At the Moment of Destruction, You Stop to Examine the Wreckage by Laura Migdal

BOMB 79 Spring 2002


Our love arrived on a platform of the subway station at Grand Army Plaza. I was all messed up on coke and tranquilizers but I looked and felt wonderful and depraved in my pale skin and deep red lipstick. Now I am beyond the word love with you; we both left that planet an hour past our five-thousandth drink.

You’ve been sending me letters; I received your latest. The fourth in a series, this time the category is regret. I’m guessing you’re in between girlfriends and are remembering that I am the only woman you ever fucked who consistently had four orgasms in one copulative act. Remember that night in Michigan? or in the tent outside the Badlands? and how about that one sick thing against the bathroom stall wall in a restroom in Yellowstone; those poor bison didn’t know where the rumblings were coming from but we heard later of three tourists stampeded and trampled.

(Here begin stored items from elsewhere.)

(** * count_lines.py: the comment-aware line classifier and the file counter

    A shallow embedding of [look_for_code_in_line] and [count_real_lines]
    of [count_lines.py], and of their callers [iter_source_files], [main]
    and the block that runs the script.

    Python values are modelled as follows.
    - A [str] is the list of its Unicode code points ([N]).
    - An [int] (scan positions, results of [str.find], the real-line
      counter) is a [Z]; [str.find] answers [-1] when nothing is found.
    - The [while] loop of the classifier is a function on a fuel argument
      that answers [None] when the fuel runs out before the loop stops;
      the theorems show that [len(line)] units of fuel always suffice.
    - Reading a file is a list of events, one per [next(f)]: a line, or an
      exception raised by the read.
    - A [Path] is the list of its parts; what the file system answers
      ([is_file], [is_dir], [rglob], the contents of a file) is a record of
      functions, and a generator is the list of what it hands over.
    - A dict is the list of its keys and values in insertion order; what
      [print] writes is a list of lines. *)

From Stdlib Require Import ZArith NArith List Bool Lia Sorted.
From Stdlib Require String Ascii DecimalString.
Import ListNotations String.StringSyntax.
Open Scope Z_scope.

(** ** Strings *)

Module PyStr.

Definition char := N.
Definition str := list char.

(** A literal of the source, as code points. *)
Definition py (s : String.string) : str :=
  map Ascii.N_of_ascii (String.list_ascii_of_string s).
Delimit Scope string_scope with string.
Arguments py s%_string.

Definition len (s : str) : Z := Z.of_nat (length s).

(** [str.isspace] on one code point (the whitespace table of CPython). *)
Definition isspace (c : char) : bool :=
  (((9 <=? c) && (c <=? 13)) || ((28 <=? c) && (c <=? 32))
   || (c =? 133) || (c =? 160) || (c =? 5760)
   || ((8192 <=? c) && (c <=? 8202))
   || (c =? 8232) || (c =? 8233) || (c =? 8239) || (c =? 8287)
   || (c =? 12288))%N.

Fixpoint str_eqb (a b : str) : bool :=
  match a, b with
  | [], [] => true
  | x :: a', y :: b' => (x =? y)%N && str_eqb a' b'
  | _, _ => false
  end.

(** [s.startswith(p)]. *)
Fixpoint startswith (s p : str) {struct p} : bool :=
  match p, s with
  | [], _ => true
  | x :: p', y :: s' => (x =? y)%N && startswith s' p'
  | _ :: _, [] => false
  end.

(** [s.lstrip()]. *)
Fixpoint lstrip (s : str) : str :=
  match s with
  | [] => []
  | c :: s' => if isspace c then lstrip s' else s
  end.

(** [s.rstrip()]. *)
Definition rstrip (s : str) : str := rev (lstrip (rev s)).

(** [s.strip()]. *)
Definition strip (s : str) : str := rstrip (lstrip s).

Fixpoint drop_newlines (s : str) : str :=
  match s with
  | [] => []
  | c :: s' => if (c =? 10)%N then drop_newlines s' else s
  end.

(** [s.rstrip("\n")]. *)
Definition rstrip_nl (s : str) : str := rev (drop_newlines (rev s)).

(** Truth value of a string: non-empty. *)
Definition truthy (s : str) : bool :=
  match s with [] => false | _ :: _ => true end.

(** [s in l] for a list of strings. *)
Definition str_in (s : str) (l : list str) : bool := existsb (str_eqb s) l.

(** [s[i:]] for [0 <= i]. *)
Definition slice_from (s : str) (i : Z) : str := skipn (Z.to_nat i) s.

(** [s[i:j]] for [0 <= i] and [0 <= j]. *)
Definition slice (s : str) (i j : Z) : str :=
  firstn (Z.to_nat (j - i)) (skipn (Z.to_nat i) s).

(** Search of [sub] in [rest], the part of a string that starts at
    position [pos]. *)
Fixpoint find_at (sub rest : str) (pos : Z) : Z :=
  if startswith rest sub then pos
  else match rest with
       | [] => -1
       | _ :: rest' => find_at sub rest' (pos + 1)
       end.

(** [s.find(sub, start)] for [0 <= start]: the lowest position from
    [start] on at which [sub] occurs, [-1] when there is none. *)
Definition find (s sub : str) (start : Z) : Z :=
  if len s <? start then -1
  else find_at sub (slice_from s start) start.

End PyStr.

Import PyStr.

(** ** The Line Classifier *)

Definition close_marker : str := py "*/".
Definition open_marker : str := py "/*".
Definition backslash : str := py "\".
Definition line_comment : str := py "//".

(** What one pass through the body of the [while] loop does: it leaves the
    function with a result, or goes on with new values of [idx] and
    [in_comment]. *)
Inductive iteration : Type :=
| Return (result : bool * bool)
| Continue (idx : Z) (in_comment : bool).

Definition loop_body (line : str) (idx : Z) (in_comment : bool) : iteration :=
  if in_comment then
    let close_pos := find line close_marker idx in
    if close_pos =? -1 then Return (false, in_comment)
    else Continue (close_pos + 2) false
  else
    let open_pos := find line open_marker idx in
    if open_pos >=? 0 then
      if truthy (strip (slice line idx open_pos)) then Return (true, in_comment)
      else Continue (open_pos + 2) true
    else
      let after := strip (slice_from line idx) in
      if truthy after && negb (str_in after [backslash; line_comment])
      then Return (true, in_comment)
      else Continue (idx + 1) in_comment.

(** [while idx < len(line): ...] followed by [return (False, in_comment)].
    Each pass through the body uses one unit of fuel. *)
Fixpoint while_loop (fuel : nat) (line : str) (idx : Z) (in_comment : bool)
  : option (bool * bool) :=
  if idx <? len line then
    match fuel with
    | O => None
    | S fuel' =>
        match loop_body line idx in_comment with
        | Return r => Some r
        | Continue idx' in_comment' => while_loop fuel' line idx' in_comment'
        end
    end
  else Some (false, in_comment).

(** The loop started at any position and state, with the fuel that the
    distance to the end of the line allows. *)
Definition scan (line : str) (idx : Z) (in_comment : bool) : option (bool * bool) :=
  while_loop (Z.to_nat (len line - idx)) line idx in_comment.

(** [look_for_code_in_line(line)]: [idx = 0], [in_comment = True]. *)
Definition look_for_code_in_line (line : str) : option (bool * bool) :=
  while_loop (length line) line 0 true.

(** ** The File Counter *)

(** The exceptions that matter here: [OSError] derives from [Exception],
    [KeyboardInterrupt] from [BaseException] only. *)
Inductive exn : Type := OSError | KeyboardInterrupt.

Definition is_Exception (e : exn) : bool :=
  match e with
  | OSError => true
  | KeyboardInterrupt => false
  end.

(** What [next(f)] does, once per pass of [for raw in f]: it hands over a
    line or raises. The end of the list is the end of the file. *)
Inductive read : Type :=
| Line (raw : str)
| Raises (e : exn).

(** What [file_path.open(...)] does: it raises, or gives a file whose
    reads are the listed ones. *)
Inductive file : Type :=
| OpenRaises (e : exn)
| Opened (reads : list read).

(** The local variables of [count_real_lines]. *)
Record locals : Type := mkLocals { in_block_comment : bool; real : Z }.

(** [in_block_comment = False], [real = 0]. *)
Definition initial : locals := mkLocals false 0.

(** [found, in_block_comment = look_for_code_in_line(stripped)] followed by
    [if found: real += 1]. *)
Definition classify_and_count (v : locals) (stripped : str) : option locals :=
  match look_for_code_in_line stripped with
  | Some (found, in_block_comment') =>
      Some (mkLocals in_block_comment' (if found then real v + 1 else real v))
  | None => None
  end.

(** The body of [for raw in f]. *)
Definition for_body (v : locals) (raw : str) : option locals :=
  let line := rstrip_nl raw in
  if negb (truthy (strip line)) then Some v
  else
    let stripped := lstrip line in
    if startswith stripped line_comment then Some v
    else if startswith stripped open_marker then classify_and_count v stripped
    else if in_block_comment v then classify_and_count v stripped
    else Some (mkLocals (in_block_comment v) (real v + 1)).

(** [for raw in f: ...]: the local variables when the loop is left, and the
    exception that left it, if any. *)
Fixpoint for_loop (reads : list read) (v : locals) : option (locals * option exn) :=
  match reads with
  | [] => Some (v, None)
  | Raises e :: _ => Some (v, Some e)
  | Line raw :: reads' =>
      match for_body v raw with
      | Some v' => for_loop reads' v'
      | None => None
      end
  end.
Lemma astar_iter_sim st gr r gr' :
  astar_iter end_ st gr = (r, gr') →
  inv0 gr start end_ (aview st) → a_shape gr end_ st →
  gr' = gr ∧
  match r with
  | Ok c => astep gr end_ (hR gr end_) true (aview st) (ctl_map aview c) ∧
            a_shape gr end_ (ctl_state c)
  | Raise _ => ∃ n x w, edge gr n x w ∧ x ∉ dom (nodes gr)
  | OutOfFuel => False
  end.
Proof.
  unfold astar_iter. intros E Hinv Hsh. revert E.
  destruct (heappop (a_pq st)) as [[[f n] pq'] |] eqn:Ep.
  - destruct (a_pop_sim _ _ _ _ _ Ep Hsh) as [Hpop Hsub].
    assert (Hsh' : ∀ S, a_shape gr end_
              (mkA pq' (g_score st) (f_score st) (a_previous st) S)).
    { intros S f0 n0 Hin. apply Hsh. by apply Hsub. }
    cbv zeta. cbn [a_visited g_score a_pq a_previous f_score].
    destruct (decide (n ∈ a_visited st)) as [Hv | Hv].
    { ret_inv. split; [done |]. split; [| apply Hsh'].
      by eapply (astep_skip _ _ _ _ (aview st)). }
    destruct (decide (n = end_)) as [He | He].
    { ret_inv. split; [done |]. split; [| apply Hsh'].
      by eapply (astep_goal _ _ _ _ (aview st)). }
    destruct (i_q_ge _ _ _ _ Hinv (entry_cost (f, n)).1 n) as (bn & Hbn & Hle).
    { apply (is_pop_elem _ _ _ _ _ Hpop). by left. }
    simpl in Hbn.
    unfold bind at 1. rewrite get_neighbors_run. unfold bind at 1.
    destruct (for_each _ _ _ gr) as [[st3 | e |] g1] eqn:Ef;
      apply astar_for_each_sim with (bn := bn) in Ef as [-> Hf];
      try done; try (simpl; set_solver); try apply Hsh'.
    + ret_inv. split; [done |]. destruct Hf as [Hf Hsh3]. split; [| done].
      eapply (astep_expand _ _ _ _ (aview st) _ n (map entry_cost pq') bn bn);
        eauto. reflexivity.
    + ret_inv. split; [done |].
      destruct Hf as (x & w & Hin & Hx). exists n, x, w. split; [done |].
      simpl in Hx. by rewrite <- (i_dom_cost _ _ _ _ Hinv).
  - ret_inv. split; [done |]. split; [| done]. apply astep_empty.
    apply heappop_none in Ep. unfold aview; simpl. by rewrite Ep.
Qed.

My darling fool. O my cherished idiot, my cruel and unusual punisher: do you remember that when you were in law school, as a joke, I called you a tortious tort-feasor, and it prompted a smack? Let’s get down to the bones of it: we both enjoyed that smack. Read that word however you want. Clearly conventional methods were not our forté.

Your smile is Robert Mitchum’s, it’s William Holden’s, that hard smile evoking a thousand forms of fuck; treasurers of the anointed, we were two evil twins, that’s how illegally illicit it was. Nowhere else have I encountered your treachery and intent.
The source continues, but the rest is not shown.